§ **Problem description**
When the line with "(** X17: the" appears below, start repeating lines exactly, and keep going through the line with "(res : CrashGameResult)"; add nothing outside that span.

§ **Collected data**
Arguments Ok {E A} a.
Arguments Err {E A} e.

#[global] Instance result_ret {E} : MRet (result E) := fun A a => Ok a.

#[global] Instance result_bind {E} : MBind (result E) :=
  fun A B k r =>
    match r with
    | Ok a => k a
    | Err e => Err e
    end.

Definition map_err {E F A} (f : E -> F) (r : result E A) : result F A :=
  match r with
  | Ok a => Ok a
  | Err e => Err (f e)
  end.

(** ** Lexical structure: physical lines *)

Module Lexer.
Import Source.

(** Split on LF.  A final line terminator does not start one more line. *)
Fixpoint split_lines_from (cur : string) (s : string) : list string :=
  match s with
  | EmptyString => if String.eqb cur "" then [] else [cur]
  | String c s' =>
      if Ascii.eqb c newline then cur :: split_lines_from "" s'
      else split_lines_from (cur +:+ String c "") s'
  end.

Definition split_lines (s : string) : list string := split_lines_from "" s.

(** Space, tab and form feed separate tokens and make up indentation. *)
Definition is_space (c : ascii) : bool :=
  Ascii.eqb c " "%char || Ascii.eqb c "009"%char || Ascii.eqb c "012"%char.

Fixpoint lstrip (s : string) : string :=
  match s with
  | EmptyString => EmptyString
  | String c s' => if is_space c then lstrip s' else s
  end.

* * *

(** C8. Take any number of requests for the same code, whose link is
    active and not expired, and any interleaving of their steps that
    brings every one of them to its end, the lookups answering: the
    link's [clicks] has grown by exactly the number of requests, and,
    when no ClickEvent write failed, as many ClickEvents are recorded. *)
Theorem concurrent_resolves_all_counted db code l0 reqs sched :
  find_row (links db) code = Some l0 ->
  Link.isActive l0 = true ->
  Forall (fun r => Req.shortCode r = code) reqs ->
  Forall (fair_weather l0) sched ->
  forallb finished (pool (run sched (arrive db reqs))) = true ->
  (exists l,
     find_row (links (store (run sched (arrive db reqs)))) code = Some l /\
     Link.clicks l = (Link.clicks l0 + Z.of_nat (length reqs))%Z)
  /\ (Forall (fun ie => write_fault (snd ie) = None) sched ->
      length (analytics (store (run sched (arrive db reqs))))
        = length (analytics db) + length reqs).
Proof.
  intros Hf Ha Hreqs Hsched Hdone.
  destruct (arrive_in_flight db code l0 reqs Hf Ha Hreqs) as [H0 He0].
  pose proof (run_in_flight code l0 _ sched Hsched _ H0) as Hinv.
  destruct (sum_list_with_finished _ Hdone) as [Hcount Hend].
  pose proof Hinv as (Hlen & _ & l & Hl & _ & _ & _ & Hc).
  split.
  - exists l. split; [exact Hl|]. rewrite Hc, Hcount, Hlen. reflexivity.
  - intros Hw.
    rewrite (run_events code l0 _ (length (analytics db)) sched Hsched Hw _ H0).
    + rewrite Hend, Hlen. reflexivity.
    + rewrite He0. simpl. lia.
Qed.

...

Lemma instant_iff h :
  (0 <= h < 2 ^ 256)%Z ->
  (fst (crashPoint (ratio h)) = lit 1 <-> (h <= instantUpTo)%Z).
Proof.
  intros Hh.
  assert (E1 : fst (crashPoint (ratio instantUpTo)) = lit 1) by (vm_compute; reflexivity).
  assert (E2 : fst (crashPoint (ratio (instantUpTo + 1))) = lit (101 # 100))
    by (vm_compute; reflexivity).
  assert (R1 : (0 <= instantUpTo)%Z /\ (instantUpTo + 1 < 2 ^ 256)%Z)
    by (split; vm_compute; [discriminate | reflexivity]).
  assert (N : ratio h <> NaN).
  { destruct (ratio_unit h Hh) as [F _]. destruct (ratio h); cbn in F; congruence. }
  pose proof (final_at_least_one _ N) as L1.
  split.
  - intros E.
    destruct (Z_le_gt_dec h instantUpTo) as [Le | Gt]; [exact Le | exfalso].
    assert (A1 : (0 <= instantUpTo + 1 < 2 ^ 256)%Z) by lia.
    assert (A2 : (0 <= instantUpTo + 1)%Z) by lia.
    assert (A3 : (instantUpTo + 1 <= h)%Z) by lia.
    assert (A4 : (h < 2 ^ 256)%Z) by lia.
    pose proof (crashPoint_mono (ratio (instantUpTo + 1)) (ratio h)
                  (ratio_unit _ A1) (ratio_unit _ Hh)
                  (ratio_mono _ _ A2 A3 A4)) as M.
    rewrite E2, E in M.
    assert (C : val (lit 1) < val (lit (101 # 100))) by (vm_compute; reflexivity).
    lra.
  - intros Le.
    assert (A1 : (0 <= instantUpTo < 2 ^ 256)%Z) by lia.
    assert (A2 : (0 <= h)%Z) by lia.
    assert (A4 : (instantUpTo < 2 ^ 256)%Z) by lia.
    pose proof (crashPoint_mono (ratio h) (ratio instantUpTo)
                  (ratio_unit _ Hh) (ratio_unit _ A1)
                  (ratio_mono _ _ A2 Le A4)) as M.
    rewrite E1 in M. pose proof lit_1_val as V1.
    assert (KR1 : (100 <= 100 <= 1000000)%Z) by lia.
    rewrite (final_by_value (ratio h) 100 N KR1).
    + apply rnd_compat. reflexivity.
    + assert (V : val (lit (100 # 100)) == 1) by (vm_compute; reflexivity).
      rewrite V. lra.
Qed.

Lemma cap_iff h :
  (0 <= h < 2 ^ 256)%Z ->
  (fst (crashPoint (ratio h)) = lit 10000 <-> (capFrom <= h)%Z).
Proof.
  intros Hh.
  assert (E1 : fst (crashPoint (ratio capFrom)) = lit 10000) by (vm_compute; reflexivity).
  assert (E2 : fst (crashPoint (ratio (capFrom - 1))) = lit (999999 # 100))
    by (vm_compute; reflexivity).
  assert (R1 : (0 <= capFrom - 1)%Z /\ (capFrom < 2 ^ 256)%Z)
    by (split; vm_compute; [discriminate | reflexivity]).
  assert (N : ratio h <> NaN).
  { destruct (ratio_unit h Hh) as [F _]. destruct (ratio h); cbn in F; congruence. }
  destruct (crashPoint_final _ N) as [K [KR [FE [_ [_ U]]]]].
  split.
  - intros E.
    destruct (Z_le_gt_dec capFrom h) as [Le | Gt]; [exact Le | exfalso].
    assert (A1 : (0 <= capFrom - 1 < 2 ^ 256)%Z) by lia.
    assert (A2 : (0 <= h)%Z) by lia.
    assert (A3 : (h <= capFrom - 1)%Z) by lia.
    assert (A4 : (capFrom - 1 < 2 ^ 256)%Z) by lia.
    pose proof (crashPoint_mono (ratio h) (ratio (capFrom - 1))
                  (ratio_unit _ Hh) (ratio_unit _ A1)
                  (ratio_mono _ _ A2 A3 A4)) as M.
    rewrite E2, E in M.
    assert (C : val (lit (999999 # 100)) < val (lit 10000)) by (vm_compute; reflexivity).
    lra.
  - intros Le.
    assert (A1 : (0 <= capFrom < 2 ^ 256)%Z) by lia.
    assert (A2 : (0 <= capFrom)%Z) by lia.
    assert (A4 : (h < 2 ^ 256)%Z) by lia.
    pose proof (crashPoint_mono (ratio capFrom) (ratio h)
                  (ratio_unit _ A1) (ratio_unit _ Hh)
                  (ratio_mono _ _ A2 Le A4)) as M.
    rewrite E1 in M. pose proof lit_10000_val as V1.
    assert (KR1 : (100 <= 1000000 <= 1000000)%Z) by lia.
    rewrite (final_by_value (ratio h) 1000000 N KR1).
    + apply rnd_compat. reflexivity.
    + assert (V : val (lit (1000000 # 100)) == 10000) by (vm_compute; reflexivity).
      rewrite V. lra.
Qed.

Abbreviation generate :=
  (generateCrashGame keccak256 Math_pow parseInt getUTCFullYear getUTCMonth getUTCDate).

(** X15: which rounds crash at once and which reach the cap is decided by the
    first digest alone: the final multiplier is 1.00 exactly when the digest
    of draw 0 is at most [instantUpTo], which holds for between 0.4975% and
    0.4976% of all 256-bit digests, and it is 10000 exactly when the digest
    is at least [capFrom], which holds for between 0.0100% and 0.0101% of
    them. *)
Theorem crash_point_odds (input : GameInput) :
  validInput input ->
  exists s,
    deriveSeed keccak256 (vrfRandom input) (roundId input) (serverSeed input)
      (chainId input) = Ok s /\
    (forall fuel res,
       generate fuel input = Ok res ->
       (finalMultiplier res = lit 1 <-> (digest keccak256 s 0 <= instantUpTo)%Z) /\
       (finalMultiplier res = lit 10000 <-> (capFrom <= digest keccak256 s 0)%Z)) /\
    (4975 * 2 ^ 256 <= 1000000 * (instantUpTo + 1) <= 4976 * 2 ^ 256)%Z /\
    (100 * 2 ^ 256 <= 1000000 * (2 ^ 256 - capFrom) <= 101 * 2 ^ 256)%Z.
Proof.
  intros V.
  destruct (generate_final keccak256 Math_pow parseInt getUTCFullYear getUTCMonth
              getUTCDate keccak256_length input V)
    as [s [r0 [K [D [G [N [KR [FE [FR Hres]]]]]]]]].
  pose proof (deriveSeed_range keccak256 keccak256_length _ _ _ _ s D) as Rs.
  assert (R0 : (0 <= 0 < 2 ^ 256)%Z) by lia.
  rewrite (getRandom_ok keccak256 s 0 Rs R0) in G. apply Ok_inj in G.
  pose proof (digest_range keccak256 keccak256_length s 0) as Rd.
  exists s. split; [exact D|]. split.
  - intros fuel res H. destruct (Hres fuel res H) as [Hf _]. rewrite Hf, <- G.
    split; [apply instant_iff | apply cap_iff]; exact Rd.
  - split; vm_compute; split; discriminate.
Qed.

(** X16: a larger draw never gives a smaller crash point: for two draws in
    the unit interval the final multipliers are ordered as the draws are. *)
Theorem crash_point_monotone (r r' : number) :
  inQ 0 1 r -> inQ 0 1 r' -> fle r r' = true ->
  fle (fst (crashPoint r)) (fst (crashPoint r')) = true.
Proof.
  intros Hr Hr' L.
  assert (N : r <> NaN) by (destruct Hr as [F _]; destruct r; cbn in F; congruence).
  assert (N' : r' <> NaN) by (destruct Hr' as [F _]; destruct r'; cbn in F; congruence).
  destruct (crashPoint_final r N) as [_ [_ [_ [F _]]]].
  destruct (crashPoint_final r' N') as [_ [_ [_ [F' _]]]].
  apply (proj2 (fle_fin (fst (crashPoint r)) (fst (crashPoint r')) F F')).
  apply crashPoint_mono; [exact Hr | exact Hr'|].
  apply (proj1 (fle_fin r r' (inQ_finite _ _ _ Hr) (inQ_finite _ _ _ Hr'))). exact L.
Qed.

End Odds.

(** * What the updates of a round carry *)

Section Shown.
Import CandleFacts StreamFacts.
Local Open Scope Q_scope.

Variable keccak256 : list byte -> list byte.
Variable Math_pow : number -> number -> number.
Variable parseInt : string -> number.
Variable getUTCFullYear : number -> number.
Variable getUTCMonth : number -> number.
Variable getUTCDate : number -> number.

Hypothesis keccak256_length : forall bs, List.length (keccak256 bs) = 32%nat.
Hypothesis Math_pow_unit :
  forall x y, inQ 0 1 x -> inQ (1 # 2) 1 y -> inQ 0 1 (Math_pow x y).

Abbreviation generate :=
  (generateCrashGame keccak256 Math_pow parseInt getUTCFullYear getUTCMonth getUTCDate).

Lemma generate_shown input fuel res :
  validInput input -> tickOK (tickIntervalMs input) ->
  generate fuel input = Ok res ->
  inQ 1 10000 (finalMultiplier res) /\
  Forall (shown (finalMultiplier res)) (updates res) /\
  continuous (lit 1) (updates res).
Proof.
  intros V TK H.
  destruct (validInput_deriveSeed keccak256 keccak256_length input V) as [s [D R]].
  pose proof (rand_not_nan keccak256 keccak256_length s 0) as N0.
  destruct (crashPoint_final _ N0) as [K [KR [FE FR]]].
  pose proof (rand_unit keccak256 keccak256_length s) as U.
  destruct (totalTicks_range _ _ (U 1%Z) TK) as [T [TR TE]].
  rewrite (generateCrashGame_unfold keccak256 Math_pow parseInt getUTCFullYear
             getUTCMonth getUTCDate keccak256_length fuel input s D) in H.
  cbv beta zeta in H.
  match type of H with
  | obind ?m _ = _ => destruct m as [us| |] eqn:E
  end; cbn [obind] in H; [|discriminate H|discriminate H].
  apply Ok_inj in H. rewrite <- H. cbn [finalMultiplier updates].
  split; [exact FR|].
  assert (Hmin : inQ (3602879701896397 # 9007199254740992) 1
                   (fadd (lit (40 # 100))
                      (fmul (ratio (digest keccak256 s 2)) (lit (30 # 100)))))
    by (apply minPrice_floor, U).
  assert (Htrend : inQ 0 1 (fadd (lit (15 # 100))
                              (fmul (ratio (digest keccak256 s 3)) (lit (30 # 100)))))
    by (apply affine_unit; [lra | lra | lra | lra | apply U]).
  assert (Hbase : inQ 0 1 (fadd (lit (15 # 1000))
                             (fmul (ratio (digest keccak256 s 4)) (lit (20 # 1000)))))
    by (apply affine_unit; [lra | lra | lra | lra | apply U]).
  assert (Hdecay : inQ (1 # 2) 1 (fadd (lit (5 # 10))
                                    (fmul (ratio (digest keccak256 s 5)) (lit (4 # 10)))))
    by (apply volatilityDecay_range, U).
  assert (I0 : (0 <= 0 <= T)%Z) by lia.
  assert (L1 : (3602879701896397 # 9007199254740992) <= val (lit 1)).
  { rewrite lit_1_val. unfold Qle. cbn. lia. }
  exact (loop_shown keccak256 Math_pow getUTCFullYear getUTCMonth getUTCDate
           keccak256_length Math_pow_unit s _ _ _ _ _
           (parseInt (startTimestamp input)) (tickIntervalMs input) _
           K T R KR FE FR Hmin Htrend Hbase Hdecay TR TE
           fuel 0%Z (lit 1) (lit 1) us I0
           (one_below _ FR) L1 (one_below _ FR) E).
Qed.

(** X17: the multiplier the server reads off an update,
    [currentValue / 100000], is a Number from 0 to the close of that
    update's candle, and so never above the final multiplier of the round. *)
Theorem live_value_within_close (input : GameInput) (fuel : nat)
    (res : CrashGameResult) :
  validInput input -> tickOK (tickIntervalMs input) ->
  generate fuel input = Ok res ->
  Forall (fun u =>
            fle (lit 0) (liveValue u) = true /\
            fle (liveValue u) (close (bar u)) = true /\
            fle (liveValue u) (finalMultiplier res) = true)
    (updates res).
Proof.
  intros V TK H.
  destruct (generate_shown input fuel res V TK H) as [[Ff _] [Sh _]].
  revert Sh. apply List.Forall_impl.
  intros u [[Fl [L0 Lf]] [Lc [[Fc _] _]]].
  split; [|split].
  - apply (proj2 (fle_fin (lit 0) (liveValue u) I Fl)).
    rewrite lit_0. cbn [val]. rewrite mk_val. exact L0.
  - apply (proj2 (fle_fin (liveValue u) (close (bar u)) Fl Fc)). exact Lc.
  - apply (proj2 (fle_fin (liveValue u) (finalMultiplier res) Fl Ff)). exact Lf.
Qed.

§ **Task response**
(** X17: the multiplier the server reads off an update,
    [currentValue / 100000], is a Number from 0 to the close of that
    update's candle, and so never above the final multiplier of the round. *)
Theorem live_value_within_close (input : GameInput) (fuel : nat)
    (res : CrashGameResult) :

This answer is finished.